During my time in the Aerospace industry, I had a friend whose job was to send sensors and other electronic payloads into space on various shuttle and satellite launches. It was an infinitely interesting job, but it came with great responsibility, as once the technology that was being launched into space was gone, there was no further ability to interact with it other than receiving the data being sent back. Needless to say, there was a supreme amount of planning, testing, and quality assurance on those systems, over many months, to ensure perfect functionality of every piece of hardware and software before it left the lab. There was no ability to later add features, fix bugs, or optimize performance; once it was gone, it had to work flawlessly for months, years, and sometimes even decades.

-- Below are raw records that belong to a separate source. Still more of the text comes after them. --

Lemma node_map_ids metric color ps : NoDup (n_id <$> (node_map metric color ps).*2) ∧
  ∀ i, i ∈ n_id <$> (node_map metric color ps).*2 ↔ ∃ p nd, p ∈ ps ∧ nd ∈ path p ∧ id nd = i.
Proof.
  assert (n_id <$> (node_map metric color ps).*2 = (node_map metric color ps).*1) as ->.
  { rewrite <- list_fmap_compose. apply list_fmap_ext. intros j [i n] Hj.
    apply list_elem_of_lookup_2, node_map_ok in Hj as [? _]. done. }
  split; [apply acc_all_NoDup|]. intros i. unfold node_map. rewrite acc_all_keys. split.
  - intros ([nd p] & Hin & Hi). apply elem_of_node_events in Hin as [? ?]. by exists p, nd.
  - intros (p & nd & ? & ? & ?). exists (nd, p). by rewrite elem_of_node_events.
Qed.

Lemma NoDup_fmap_lfilter {A B} (f : A → B) (P : A → bool) l : NoDup (f <$> l) → NoDup (f <$> List.filter P l).
Proof.
  induction l as [|x l IH]; [done|]. cbn. rewrite NoDup_cons. intros [H1 H2]. destruct (P x); [|by apply IH].
  cbn. rewrite NoDup_cons. split; [|by apply IH]. rewrite list_elem_of_fmap. intros (y & E & [Hy _]%elem_of_lfilter).
  apply H1. rewrite E. by apply list_elem_of_fmap_2.
Qed.

(** ** What decoration keeps *)

Definition node_core (n : DashboardFlowNode) := (n_id n, n_kind n, n_value n, n_requests n, n_quota n, n_tokens n).
Definition link_core (l : DashboardFlowLink) := (source l, target l, l_value l, l_requests l, l_quota l, l_tokens l).

Lemma fmap_snd_map {A B} (f : A → B) (g : jsstr * A → A) (l : list (jsstr * A)) :
  (∀ e, f (g e) = f e.2) → f <$> (map (λ e, (e.1, g e)) l).*2 = f <$> l.*2.
Proof. intros H. induction l as [|e l IH]; [done|]. cbn. by rewrite H, IH. Qed.

Lemma mask_core ns ls :
  node_core <$> (maskFlowGraphLabels ns ls).1.*2 = node_core <$> ns.*2 ∧
  link_core <$> (maskFlowGraphLabels ns ls).2.*2 = link_core <$> ls.*2.
Proof.
  unfold maskFlowGraphLabels. set (m := fold_left _ ns []). split.
  - assert (node_core <$> (map (λ e, (e.1, if masks e.2 then with_label (maskFlowLabel (n_label e.2)) e.2 else e.2)) ns).*2
      = node_core <$> ns.*2) as H by (apply fmap_snd_map; intros e; by destruct (masks e.2)).
    by destruct m.
  - destruct m as [|x m]; [done|]. by apply fmap_snd_map.
Qed.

Luckily, back here on Earth, we can deploy technology today and, with the right hardware and software resources in place, add features and fix bugs tomorrow after the technology is functioning out in the field. But what does that really mean? It sounds great in theory (and in fact is a bit of a “duh” moment because of course we’d want to do that), but the truth is that many wireless devices aren’t equipped with the necessary memory and logic to allow these updates to be made. In some cases, this is an intentional design decision which can be made for reasons such as increased cost for hardware resources or an expected short device life span. However, the vast majority of time, it’s an oversight during the design phase.
To avoid that uh-oh moment when a fixable bug hits your customers, it’s critical that a device is intentionally designed with the ability to be updated over the air (OTA) later. What this may translate to is (1) choosing a microcontroller (MCU) that has sufficient processing and flash memory to support an OTA update, (2) ensuring the right software hooks are in place to be able to process and commit the change, and (3) in the case of battery-operated devices, size the battery to allow for the spikes of power needed to perform the update procedure. This foresight and planning is especially important when devices, like those targeted for the LoRa ecosystem, are expected to have a long life in the field and will very likely need to be patched multiple times during that life.
Here at machineQ, we understand that doing this correctly the first time is a significant time- and pain-saver, so we’ve done some of the heavy lifting on the software side. Our engineers have developed sample device code and detailed documentation to guide and support the device design and development process so that our customers aren’t doing this for the first time every time.
Armed with the expertise of implementing a large variety of use cases and applications, machineQ engineers developed this sample code leveraging the multicast and downlink features that come with using Class B and Class C for Class A devices. To achieve this, we temporarily put devices in Class B or C mode at- and for a specified amount of time, push the OTA update using multiple parsed payloads, and switch the devices back to Class A mode. Using this strategy, we protect the battery life of these devices by only using Class B or C in limited time frames to achieve the OTA update, then return them to their normal operations.
The best way to try this out is to get one of our ST Development Kits. First, developers will want to download our sample Class A-to-B or Class A-to-C OTA update code and associated documentation, and then familiarize themselves with it by playing around. Next, we suggest prototyping your own application code interfaced with our sample code using that same dev kit. Finally, once the kinks have been worked out, implement the full functionality on your own hardware and software stack.